Laser Op Let Me Throw Away My Jam Jar Glasses
Over 100,000 patients a year in Britain have their vision corrected with the help of laser surgery. A revolutionary technique in eye surgery is allowing patients with prescriptions that were previously thought too difficult to treat to have pin-sharp vision, says Nick Harding.
Yvonne Cockerton was 13 when she started to wear thick glasses. Without her chunky minus 8.5 prescription spectacles, the investment accountant from Ware, Hertfordshire, could not recognise people she knew.
“Even with ultra-thin lenses, the glasses were thick. Without them, I would have been wearing jam jars,” she says. “I was spending almost £400 on each pair.
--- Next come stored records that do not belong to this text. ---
(** * Tourism agent: query interpretation pipeline

    A shallow embedding of [agents/tourism_agent.py], [agents/places_agent.py]
    and [agents/weather_agent.py], and of the query route of [app.py].

    Conventions.
    - A Python [str] is the [string] of its UTF-8 bytes.  [len] counts the
      characters ([py_len]: the bytes that do not continue a character);
      positions that only serve to cut a text are byte positions, which cut
      the same text.  Case and white space are those of ASCII: the bytes of
      the other characters are carried along unchanged, they are neither
      letters nor white space, and [lower] leaves them alone.
    - A number of a JSON answer is the rational [Q] that its notation
      denotes, where the code holds an integer or the nearest double.  The
      comparisons with a threshold and Python's [round] (round-half-to-even)
      come out the same, unless the number misses the threshold or a
      half-integer by less than the spacing of the doubles.  The score of a
      geocoding candidate is the exact sum, where the code adds doubles: for
      importances between 0 and 1 the two differ by less than 10^-13, which
      can decide a tie.  A float that is infinite, or a NaN, is a value of
      its own.
    - A call that may raise returns a [result]; the HTTP round trip of each
      provider is an oracle in the record [World], and so are the clock and
      the draw of [random.choice].  Provider data has the JSON types of a
      Nominatim, Open-Meteo or Overpass answer; a key may be missing.
    - [PlacesAgent.get_place_details], the place-detail provider, makes
      requests of its own (a name search on Nominatim, then a name query on
      Overpass) and catches every exception: its outcome is an oracle as a
      whole. *)

From Stdlib Require Import Bool Arith List Ascii String ZArith QArith Qround Lia.
From Stdlib Require Import DecimalString Lqa.
Import ListNotations.

Local Close Scope Q_scope.
Local Open Scope nat_scope.
Local Open Scope list_scope.
Local Open Scope string_scope.

(** ** Python string primitives *)

Module PyStr.

Definition is_upper (c : ascii) : bool :=
  let n := nat_of_ascii c in (65 <=? n)%nat && (n <=? 90)%nat.

Definition is_lower (c : ascii) : bool :=
  let n := nat_of_ascii c in (97 <=? n)%nat && (n <=? 122)%nat.

Definition is_alpha (c : ascii) : bool := is_upper c || is_lower c.

Definition is_digit (c : ascii) : bool :=
  let n := nat_of_ascii c in (48 <=? n)%nat && (n <=? 57)%nat.

(** [str.isspace] on one character: TAB, LF, VT, FF, CR, FS, GS, RS, US and
    the space. *)
Definition is_space (c : ascii) : bool :=
  let n := nat_of_ascii c in
  ((9 <=? n)%nat && (n <=? 13)%nat) || ((28 <=? n)%nat && (n <=? 32)%nat).

(** [\w] of the [re] module, on ASCII. *)
Definition is_word (c : ascii) : bool :=
  is_alpha c || is_digit c || Ascii.eqb c "_"%char.

Definition lower_char (c : ascii) : ascii :=
  if is_upper c then ascii_of_nat (nat_of_ascii c + 32) else c.

Definition upper_char (c : ascii) : ascii :=
  if is_lower c then ascii_of_nat (nat_of_ascii c - 32) else c.

Definition non_ascii (c : ascii) : bool := (127 <? nat_of_ascii c)%nat.

(** A byte 10xxxxxx continues the character the bytes before it began. *)
Definition is_continuation (c : ascii) : bool :=
  let n := nat_of_ascii c in (128 <=? n)%nat && (n <=? 191)%nat.

Fixpoint smap (f : ascii -> ascii) (s : string) : string :=
  match s with
  | EmptyString => EmptyString
  | String c t => String (f c) (smap f t)
  end.

Fixpoint sall (p : ascii -> bool) (s : string) : bool :=
  match s with
  | EmptyString => true
  | String c t => p c && sall p t
  end.

Fixpoint sany (p : ascii -> bool) (s : string) : bool :=
  match s with
  | EmptyString => false
  | String c t => p c || sany p t
  end.

Fixpoint srev_onto (s acc : string) : string :=
  match s with
  | EmptyString => acc
  | String c t => srev_onto t (String c acc)
  end.

Definition srev (s : string) : string := srev_onto s EmptyString.

(** [len(s)]: the number of characters. *)
Fixpoint py_len (s : string) : nat :=
  match s with
  | EmptyString => 0
  | String c t => (if is_continuation c then 0 else 1) + py_len t
  end.

(** [s.lower()] *)
Definition lower (s : string) : string := smap lower_char s.

(** [s.lstrip()], [s.rstrip()], [s.strip()] *)
Fixpoint lstrip (s : string) : string :=
  match s with
  | EmptyString => EmptyString
  | String c t => if is_space c then lstrip t else s
  end.

Fixpoint rstrip (s : string) : string :=
  match s with
  | EmptyString => EmptyString
  | String c t =>
      match rstrip t with
      | EmptyString => if is_space c then EmptyString else String c EmptyString
      | r => String c r
      end
  end.

Definition strip (s : string) : string := rstrip (lstrip s).

(** [s.startswith(p)], [s.endswith(p)] *)
Fixpoint startswith (p s : string) : bool :=
  match p, s with
  | EmptyString, _ => true
  | String a p', String b s' => Ascii.eqb a b && startswith p' s'
  | String _ _, EmptyString => false
  end.

Definition endswith (p s : string) : bool := startswith (srev p) (srev s).

(** [sub in s] *)
Fixpoint contains (sub s : string) : bool :=
  startswith sub s ||
  match s with
  | EmptyString => false
  | String _ t => contains sub t
  end.

(** [s.find(sub)]: [None] stands for -1. *)
Fixpoint find (sub s : string) : option nat :=
  if startswith sub s then Some 0
  else match s with
       | EmptyString => None
       | String _ t => option_map S (find sub t)
       end.

Fixpoint drop (n : nat) (s : string) : string :=
  match n, s with
  | O, _ => s
  | S n', String _ t => drop n' t
  | S _, EmptyString => EmptyString
  end.

Fixpoint take (n : nat) (s : string) : string :=
  match n, s with
  | S n', String c t => String c (take n' t)
  | _, _ => EmptyString
  end.

(** [s[a:b]] for non-negative [a] and [b] *)
Definition slice (a b : nat) (s : string) : string := take (b - a) (drop a s).

(** [s.find(sub, start)] *)
Definition find_from (sub s : string) (start : nat) : option nat :=
  if (String.length s <? start)%nat then None
  else option_map (fun i => start + i) (find sub (drop start s)).

(** [s.split()]: the maximal runs of characters that are not white space. *)
Fixpoint split_ws_aux (s : string) (cur : string) : list string :=
  match s with
  | EmptyString => match cur with EmptyString => [] | _ => [srev cur] end
  | String c t =>
      if is_space c
      then match cur with
           | EmptyString => split_ws_aux t EmptyString
           | _ => srev cur :: split_ws_aux t EmptyString
           end
      else split_ws_aux t (String c cur)
  end.

Definition split_ws (s : string) : list string := split_ws_aux s EmptyString.

(** [s.split(sep)] for a non-empty [sep]; [fuel] bounds the scan and the
    length of [s] is always enough. *)
Fixpoint split_aux (fuel : nat) (sep s cur : string) : list string :=
  match fuel with
  | O => [srev cur ++ s]
  | S fuel' =>
      match s with
      | EmptyString => [srev cur]
      | String c t =>
          if startswith sep s
          then srev cur :: split_aux fuel' sep (drop (String.length sep) s) EmptyString
          else split_aux fuel' sep t (String c cur)
      end
  end.

Definition split (sep s : string) : list string :=
  split_aux (S (String.length s)) sep s EmptyString.

(** [s.split(sep, 1)] when [sep] occurs in [s]: what precedes the first
    occurrence and what follows it. *)
Definition split_once (sep s : string) : option (string * string) :=
  match find sep s with
  | None => None
  | Some i => Some (take i s, drop (i + String.length sep) s)
  end.

(** [sep.join(l)] *)
Fixpoint join (sep : string) (l : list string) : string :=
  match l with
  | [] => EmptyString
  | [x] => x
  | x :: t => x ++ sep ++ join sep t
  end.

(** [s.title()] *)
Fixpoint title_aux (prev_cased : bool) (s : string) : string :=
  match s with
  | EmptyString => EmptyString
  | String c t =>
      if is_alpha c
      then String (if prev_cased then lower_char c else upper_char c) (title_aux true t)
      else String c (title_aux false t)
  end.

Definition title (s : string) : string := title_aux false s.

(** [s.isalpha()] *)
Definition isalpha (s : string) : bool :=
  match s with
  | EmptyString => false
  | _ => sall is_alpha s
  end.

(** [s[0]] when [s] is not empty *)
Definition head (s : string) : option ascii :=
  match s with
  | EmptyString => None
  | String c _ => Some c
  end.

Definition head_is (p : ascii -> bool) (s : string) : bool :=
  match s with
  | EmptyString => false
  | String c _ => p c
  end.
“It did affect my confidence. I was always aware of them at places like the school disco. I held back during sport and physical activity for fear they would get broken. Even at theme parks, I couldn’t go on certain rides because I had to take my glasses off and without them I was as blind as a bat.”
Yvonne, 32, had looked into having Laser Eye Treatment but she was told her prescription was slightly too high. Previously, laser surgery has only worked effectively on prescriptions between plus four and minus eight.
But when Yvonne’s fiancé Michael booked their wedding, she was desperate to walk down the aisle without glasses or contact lenses and she started looking again.
“We were going on a four-week honeymoon and we planned to swim with dolphins in New Zealand and climb Sydney Harbour Bridge,” says Yvonne.
“All I could think of was how problematic it would be wearing glasses or taking contact lenses with me. I’d always be worrying about losing my glasses or a lens.”
In desperation, she turned to the internet, where she found Dr Dan Reinstein, an ophthalmic surgeon and medical director of the London Vision Clinic. After years of correcting botched Laser Eye Surgery, he had developed a method of using a laser that can correct the vision of patients with prescriptions ranging from between plus seven and minus 15.
“Previously, Laser Eye Surgery above a minus eight prescription risked giving people night vision problems,” he explains.
“I worked closely with a laser manufacturer to develop a way of reversing these problems. Once we cracked how to fix them, the next step was to develop a treatment that included the repair at the same time. I am now treating hundreds of people who were told they couldn’t be treated or that they could only be treated by inserting an artificial lens into their eye.”
Not everyone is suitable for the treatment but as it is improved, more patients can be seen. “I used to reject about 20 per cent of patients,” says Dr Reinstein. “Now it’s about five per cent.”
Laser Eye Surgery, first carried out in the UK around 1989, works by reshaping the cornea to end the need for glasses. With short sight, the laser flattens the centre of the cornea by removing more tissue from the centre than the edge, thus improving the focus. In long-sighted people, it removes some tissue from the periphery of the cornea.
More than 100,000 patients a year have their vision corrected with lasers.
Since its introduction, several different procedures have become available, including photo-refractive keratectomy (PRK), in which the laser is beamed directly on to the surface of the cornea to remove cells to change its shape.
Dr Reinstein performs a version of a technique called laser in-situ keratomileusis (LASIK) surgery. Quick and painless, it reshapes the curvature of the cornea so that it matches the length of the eye. The cornea is cut to make a thin flap.
This is then folded back and the laser is directed on to the middle layers of the cornea. The average procedure removes about the thickness of a human hair in about 30 seconds. The flap is replaced and after two to three minutes of “drying”, it adheres to the cornea. Both eyes can be treated on the same day.
“The surgery is extremely safe,” Dr Reinstein says. “I partly attribute my low complication rates to the Artemis Insight 100 scanner, which uses extremely high resolution VHF ultrasound. It means we can measure the internal layers of the cornea to within one-thousandth of a millimetre – in 3D.”
Dr Reinstein has performed more than 8,000 LASIK procedures. He claims that it gives people previously consigned to a life wearing thick lens specs the eyesight of a fighter pilot.
When she discovered that Dr Reinstein could treat her, Yvonne booked herself in. After surgery, the improvement was immediate. “As soon as I got up after the surgery, which didn’t hurt, I knew straight away it had worked,” she says. “Although my vision was blurred I could make out detail.”
Her sight became clear within a few days. Three months later, she got her dream and walked down the aisle without glasses. “It meant everything to me,” she says. “On honeymoon, I got to swim with dolphins. One came right up to my face and we looked each other in the eye. It was amazing.”
A year later, she made another visit to Dr Reinstein. He tweaked her eyes again and she now has 20/16 vision, which is better than average. “The two procedures and all the aftercare cost £6,500 but it was worth every penny,” she says. “There is nothing I can’t see now.”